Scotland should have the right to hold a new referendum on independence if the country is takenout of the European Union “against our will”, the leader of the Scottish National Party (SNP) said on Sunday.
Nicola Sturgeon said her party’s manifesto before a local election next month would say there should be a referendum “if there is clear and sustained evidence that independence has
become the preferred option of a majority of the Scottish people”.
“Or if there is a significant and material change in the circumstances that prevailed in 2014, such as Scotland being taken out of the EU against our will,” she added in a statement.
Britain is to hold a referendum on 23 June on whether to remain in, or leave, the 28-member EU bloc.

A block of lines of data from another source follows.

(* ===== verification/MailboxState.v ===== *)
(** * dm_mailboxstate.c: the state of a selected mailbox

    The messages of a mailbox by UID ([msginfo]), the two trees that translate between UIDs
    and message sequence numbers ([ids], [msn]), the queue of recent messages, and the
    translation of an IMAP message set into a set of messages.

    What is read from the database (the sequence, the permission, the owner, the access
    control rows) are the operations of the class [MailboxDB]. *)
From S2P Require Import Prelude CLib GLib Tree GListUtil ClientSession.

(** ** Numbers in message sets *)

(** [dm_strtoull nptr &endptr 10]: the value, 0 for what is negative or out of range. *)
Definition dm_strtoull (s : cstr) : Z * cstr :=
  let '(neg, m) := scan_int s in
  let v := if neg then - m else m in
  (if (v <? 0) || (2 ^ 63 - 1 <? v) then 0 else v, scan_end s).

(** ** The state *)
Definition IMAP_FLAG_SEEN : nat := 0.
Definition IMAP_FLAG_ANSWERED : nat := 1.
Definition IMAP_FLAG_DELETED : nat := 2.
Definition IMAP_FLAG_FLAGGED : nat := 3.
Definition IMAP_FLAG_DRAFT : nat := 4.
Definition IMAP_FLAG_RECENT : nat := 5.
Definition IMAP_NFLAGS : nat := 6.
Definition IMAPPERM_READ : Z := 1.
Definition IMAPPERM_READWRITE : Z := 2.
Definition imap_flag_desc_escaped : list cstr :=
  lit <$> ["\Seen"; "\Answered"; "\Deleted"; "\Flagged"; "\Draft"; "\Recent"]%string.

Record MessageInfo := mkinfo {
  uid : Z;
  mi_msn : Z;
  status : Z;
  flags : list Z;
  mi_keywords : list cstr;
  mi_seq : Z;                 (** the modification sequence *)
  mi_rfcsize : Z;
  mi_phys : Z;                (** phys_id *)
  mi_internaldate : cstr;
  mi_expunge : Z;             (** how often it was found deleted *)
  mi_expunged : Z;            (** 1: the client knows that it is gone *)
}.
#[export] Instance MessageInfo_settable : Settable MessageInfo :=
  fun r => mkinfo (uid r) (mi_msn r) (status r) (flags r) (mi_keywords r) (mi_seq r) (mi_rfcsize r) (mi_phys r) (mi_internaldate r)
    (mi_expunge r) (mi_expunged r).
Definition flag (m : MessageInfo) (i : nat) : Z := default 0 (flags m !! i).

(** What the database answers; [None] is a failed query or a missing row. *)
Class MailboxDB := {
  db_mailbox_seq : Z -> option Z;
  db_mailbox_permission : Z -> option Z;
  db_get_mailbox_owner : Z -> Z * Z;                      (** result and owner *)
  db_acl_any : Z -> Z -> option bool;                     (** user, mailbox: is there a row *)
  db_acl_flag : Z -> Z -> cstr -> option bool;            (** is there a row with this right *)
}.

Section state.
Context `{GTreeOps} `{MailboxDB} `{GLibStr}.

Record MailboxState_T := mkstate {
  mb_id : Z;
  owner_id : Z;
  permission : Z;
  exists_ : Z;
  recent : Z;
  unseen : Z;
  uidnext : Z;
  seq : Z;
  keywords : list cstr;
  msginfo : gtree MessageInfo;
  ids : gtree Z;
  msn : gtree Z;
  recent_queue : gtree Z;
  mb_name : cstr;
  no_select : bool;
  no_inferiors : bool;
  no_children : bool;
  state_seq : Z;                  (** the sequence when it was loaded *)
  differential_iterations : Z;
}.
#[export] Instance MailboxState_settable : Settable MailboxState_T := fun r =>
  mkstate (mb_id r) (owner_id r) (permission r) (exists_ r) (recent r) (unseen r) (uidnext r) (seq r)
    (keywords r) (msginfo r) (ids r) (msn r) (recent_queue r) (mb_name r) (no_select r) (no_inferiors r)
    (no_children r) (state_seq r) (differential_iterations r).

Definition MailboxState_uid_msn_new (M : MailboxState_T) : MailboxState_T :=
  M <| msn := g_tree_new |> <| ids := g_tree_new |>.

(** The loop of [MailboxState_remap] over the UIDs; [rows] is the next sequence number. Every
    UID of the list is a key of [msginfo]. *)
Fixpoint remap_loop (uids : list Z) (rows : Z) (M : MailboxState_T) : MailboxState_T :=
  match uids with
  | [] => M
  | u :: uids =>
      match g_tree_lookup (msginfo M) u with
      | Some info =>
          if status info <? MESSAGE_STATUS_DELETE then
            remap_loop uids (rows + 1)
              (M <| msginfo ::= fun t => g_tree_insert t u (info <| mi_msn := rows |>) |>
                 <| ids ::= fun t => g_tree_insert t u rows |>
                 <| msn ::= fun t => g_tree_insert t rows u |>)
          else remap_loop uids rows M
      | None => remap_loop uids rows M
      end
  end.
Definition MailboxState_remap (M : MailboxState_T) : MailboxState_T :=
  let M := MailboxState_uid_msn_new M in
  remap_loop (g_tree_keys (msginfo M)) 1 M.

Definition MailboxState_setMsginfo (M : MailboxState_T) (t : gtree MessageInfo) : MailboxState_T :=
  MailboxState_remap (M <| msginfo := t |>).

Definition MailboxState_getPermission (M : MailboxState_T) : MailboxState_T * Z :=
  let M := if (permission M =? 0) && negb (mb_id M =? 0) then
             match db_mailbox_permission (mb_id M) with Some p => M <| permission := p |> | None => M end
           else M in
  (M, permission M).

Definition MailboxState_getSeq (M : MailboxState_T) : MailboxState_T * Z :=
  let M := if seq M =? 0 then match db_mailbox_seq (mb_id M) with Some s => M <| seq := s |> | None => M end
           else M in
  (M, seq M).
Definition MailboxState_resetSeq (M : MailboxState_T) : MailboxState_T := M <| seq := 0 |>.
Definition MailboxState_resyncSeq (M : MailboxState_T) : MailboxState_T * Z :=
  MailboxState_getSeq (M <| seq := 0 |>).

Definition MailboxState_setPermission (M : MailboxState_T) (p : Z) : MailboxState_T := M <| permission := p |>.
Definition MailboxState_setExists (M : MailboxState_T) (n : Z) : MailboxState_T := M <| exists_ := n |>.
Definition MailboxState_setId (M : MailboxState_T) (id : Z) : MailboxState_T := M <| mb_id := id |>.
Definition MailboxState_setName (M : MailboxState_T) (name : cstr) : MailboxState_T := M <| mb_name := name |>.
Definition MailboxState_setNoSelect (M : MailboxState_T) (b : bool) : MailboxState_T := M <| no_select := b |>.
Definition MailboxState_setNoChildren (M : MailboxState_T) (b : bool) : MailboxState_T := M <| no_children := b |>.

(** ** Recent messages *)
Definition MailboxState_build_recent (M : MailboxState_T) : MailboxState_T :=
  let '(M, p) := MailboxState_getPermission M in
  if p =? IMAPPERM_READWRITE then
    M <| recent_queue := foldl (fun q '(u, info) => if flag info IMAP_FLAG_RECENT =? 0 then q else g_tree_insert q u u)
                           (recent_queue M) (g_tree_traverse (msginfo M)) |>
  else M.

Definition clear_recent_flag (info : MessageInfo) : MessageInfo :=
  info <| flags ::= <[IMAP_FLAG_RECENT := 0]> |>.
Definition MailboxState_clear_recent (M : MailboxState_T) : MailboxState_T :=
  let '(M, p) := MailboxState_getPermission M in
  if p =? IMAPPERM_READWRITE then
    foldl (fun M '(u, info) =>
             M <| msginfo ::= fun t => g_tree_insert t u (clear_recent_flag info) |>
               <| recent_queue ::= fun q => g_tree_remove q u |>)
      M (g_tree_traverse (msginfo M))
  else M.

(** [MailboxState_flush_recent]: the new state, and the UIDs and the sequence of the UPDATE
    that clears the flag in the database, if there is one. *)
Definition MailboxState_flush_recent (M : MailboxState_T) : MailboxState_T * option (list Z * Z) :=
  let '(M, p) := MailboxState_getPermission M in
  if negb (p =? IMAPPERM_READWRITE) then (M, None)
  else if bool_decide (g_tree_nnodes (recent_queue M) = 0%nat) then (M, None)
  else
    let uids := g_tree_keys (recent_queue M) in
    let '(M, s) := MailboxState_getSeq M in
    (M <| recent_queue := g_tree_new |>, Some (uids, wrap64 (s + 1))).

Definition MailboxState_merge_recent (M N : MailboxState_T) : MailboxState_T :=
  let q := (g_tree_merge (recent_queue M) (recent_queue N) IST_SUBSEARCH_OR).1 in
  M <| recent_queue := q |> <| recent := Z.of_nat (g_tree_nnodes q) |>.

Definition MailboxState_hasKeyword (M : MailboxState_T) (kw : cstr) : bool := bool_decide (kw ∈ keywords M).
Definition MailboxState_addKeyword (M : MailboxState_T) (kw : cstr) : MailboxState_T :=
  M <| keywords ::= fun l => l ++ [kw] |>.

(** The flags of a message as IMAP shows them: those that are set, then \Recent for a message
    of the queue, then the keywords the mailbox knows. *)
Definition MailboxState_message_flags (M : MailboxState_T) (info : MessageInfo) : list cstr :=
  omap (fun j => if flag info j =? 0 then None else imap_flag_desc_escaped !! j) (List.seq 0 IMAP_NFLAGS) ++
  (if (flag info IMAP_FLAG_RECENT =? 0) && bool_decide (is_Some (g_tree_lookup (recent_queue M) (uid info)))
   then [lit "\Recent"] else []) ++
  filter (fun kw => MailboxState_hasKeyword M kw = true) (mi_keywords info).

Definition MailboxState_flags (M : MailboxState_T) : cstr :=
  g_strchomp (lit "\Seen \Answered \Deleted \Flagged \Draft" ++
              match keywords M with [] => [] | kws => SP :: g_list_join [SP] kws end).

(** ** Messages come and go *)
Definition MailboxState_addMsginfo (M : MailboxState_T) (u : Z) (info : MessageInfo) : MailboxState_T :=
  let M := M <| msginfo ::= fun t => g_tree_insert t u info |> in
  let M := if flag info IMAP_FLAG_RECENT =? 1
           then M <| seq ::= fun s => wrap64 (s - 1) |> <| recent ::= fun n => wrap32 (n + 1) |> else M in
  MailboxState_remap (MailboxState_build_recent M).

Definition MailboxState_removeUid (M : MailboxState_T) (u : Z) : MailboxState_T * Z :=
  match g_tree_lookup (msginfo M) u with
  | None => (M, 1)
  | Some info =>
      let M := M <| msginfo ::= fun t => g_tree_insert t u (info <| status := MESSAGE_STATUS_DELETE |>) |>
                 <| exists_ ::= fun n => wrap32 (n - 1) |> in
      (MailboxState_remap M, 0)
  end.

Definition MailboxState_getExists (M : MailboxState_T) : MailboxState_T * Z :=
  let real := Z.of_nat (g_tree_nnodes (ids M)) in
  let M := if to_int32 (exists_ M) <? real then M <| exists_ := real |> else M in
  (M, exists_ M).

(** A row of the messages table, as [db_getmailbox_count] sums it up. *)
Record countrow := mkcount { c_idnr : Z; c_seen : bool; c_recent : bool; c_status : Z }.
Definition count_where (p : countrow -> bool) (rows : list countrow) : Z :=
  Z.of_nat (length (filter (fun r => c_status r < MESSAGE_STATUS_DELETE /\ p r = true) rows)).
Definition db_getmailbox_count (M : MailboxState_T) (rows : list countrow) : MailboxState_T :=
  if mb_id M =? 0 then M
  else
    let n := count_where (fun r => negb (c_seen r)) rows in
    let e := count_where c_seen rows in
    let M := M <| exists_ := wrap32 (n + e) |> <| unseen := n |> <| recent := count_where c_recent rows |> in
    if exists_ M =? 0 then M <| uidnext := 1 |>
    else M <| uidnext := foldr Z.max 0 (c_idnr <$> rows) + 1 |>.

(** ** Permissions *)
Definition MailboxState_hasPermission (M : MailboxState_T) (userid : Z) (right_flag : cstr) : MailboxState_T * Z :=
  let id := mb_id M in
  let '(M, known) :=
    if owner_id M =? 0 then let '(r, o) := db_get_mailbox_owner id in (M <| owner_id := o |>, r) else (M, 1) in
  if known <=? 0 then (M, known)
  else if (owner_id M =? userid) && negb (default false (db_acl_any userid id)) then (M, 1)
  else match db_acl_flag userid id right_flag with
       | None => (M, -1)
       | Some granted => (M, if granted then 1 else 0)
       end.

(** ** Message sets *)

(** The walk of [find_range] with [filter_range]: keys below [min] are skipped, the walk ends
    at the first key above [max]. *)
Fixpoint filter_range (items : list (Z * Z)) (min max : Z) (by_uid : bool) (a : gtree Z) : gtree Z :=
  match items with
  | [] => a
  | (k, v) :: items =>
      if k <? min then filter_range items min max by_uid a
      else if max <? k then a
      else filter_range items min max by_uid (if by_uid then g_tree_insert a k v else g_tree_insert a v k)
  end.
Definition find_range (c : gtree Z) (l r : Z) (a : gtree Z) (by_uid : bool) : gtree Z :=
  filter_range (g_tree_traverse c) l r by_uid a.

Definition OUTLOOK_STAR : Z := 4294967295.
Definition STAR : ascii := "*"%char.
Definition COLON : ascii := ":"%char.
Definition starts (c : ascii) (s : cstr) : bool := bool_decide (head s = Some c).

(** A part of a set in an empty mailbox: whether it is a range at all. *)
Definition empty_part_ok (s : cstr) : bool :=
  starts STAR s ||
  (let '(l, rest) := dm_strtoull s in
   negb (l =? 0) &&
   match rest with
   | [] => true
   | c :: t => bool_decide (c = COLON) && (starts STAR t || negb ((dm_strtoull t).1 =? 0))
   end).

(** The first bound of a part, and the text behind it. *)
Definition first_bound (s : cstr) (by_uid : bool) (lo hi : Z) : option (Z * cstr) :=
  if starts STAR s then Some (hi, if bool_decide (1 < length s)%nat then tail s else s)
  else
    let '(l, rest) := dm_strtoull s in
    if l =? 0 then None
    else
      let l := if l =? OUTLOOK_STAR then hi else l in
      Some (if by_uid then l else Z.max l lo, rest).

(** The bounds of a part of a set: [None] is an error; a bound of 0 ends the set. *)
Definition part_bounds (s : cstr) (by_uid : bool) (lo hi : Z) : option (Z * Z) :=
  '(l, rest) ← first_bound s by_uid lo hi;
  if starts COLON rest then
    let rest := if bool_decide (1 < length rest)%nat then tail rest else rest in
    if starts STAR rest then Some (l, hi)
    else
      let r := (dm_strtoull rest).1 in
      if r =? 0 then None else Some (l, if r =? OUTLOOK_STAR then hi else r)
  else Some (l, l).

Fixpoint set_loop (sets : list cstr) (inset : gtree Z) (by_uid : bool) (lo hi next : Z) (a b : gtree Z)
    : option (gtree Z) :=
  match sets with
  | [] | [] :: _ => Some b
  | s :: sets =>
      if bool_decide (g_tree_nnodes inset = 0%nat) then
        if empty_part_ok s then set_loop sets inset by_uid lo hi next a (g_tree_insert b 1 next) else None
      else
        '(l, r) ← part_bounds s by_uid lo hi;
        if (l =? 0) || (r =? 0) then Some b
        else
          let a := find_range inset (Z.min l r) (Z.max l r) a by_uid in
          let '(b, a) := g_tree_merge b a IST_SUBSEARCH_OR in
          set_loop sets inset by_uid lo hi next a b
  end.

(** [MailboxState_get_set]: the messages of a set, as a tree from UIDs to sequence numbers. *)
Definition MailboxState_get_set (M : MailboxState_T) (set : cstr) (by_uid : bool) : MailboxState_T * option (gtree Z) :=
  let inset := if by_uid then ids M else msn M in
  let '(M, lo, hi) :=
    if by_uid then
      (M, default 0 (head (g_tree_keys inset)), default 0 (last (g_tree_keys inset)))
    else let '(M, e) := MailboxState_getExists M in (M, 1, e) in
  (M, set_loop (g_strsplit set ","%char) inset by_uid lo hi (uidnext M) g_tree_new g_tree_new).
End state.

This is not the first time that Sturgeon raises the issue of the consequences of Brexit for Scotland. Last June, she called for the vote to require a “double majority” where England, Scotland, Wales and Northern Ireland would individually have to back “Brexit” for it to go ahead. However this idea was disregarded.
SNM member Alyn Smith recently told EURACTIV France that a Brexit could lead Scotland to leave the United Kingdom.
“There is a very realistic possibility that the UK could vote to leave the European Union, but Scotland will almost certainly vote to stay. This would cause real anger in Scotland. For us, it would reopen the question of Scottish independence from the UK” he said.
The September 2014 independence referendum, which saw Scots reject a breakaway by 55-45%, exposed scepticism about promises made by right-wing politicians like David Cameron, something the SNP has since capitalised on, surging in opinion polls.
In the 2015 United Kingdom general election, the SNP finished third across the whole of the United Kingdom, in terms of the number of Westminster seats won.
David Cameron has rejected suggestions that the Scottish nationalists should be entitled to hold a second independence referendum during this parliament.
Under current UK law, the Scottish National party would need the permission of the UK parliament to stage a referendum and for it to be binding.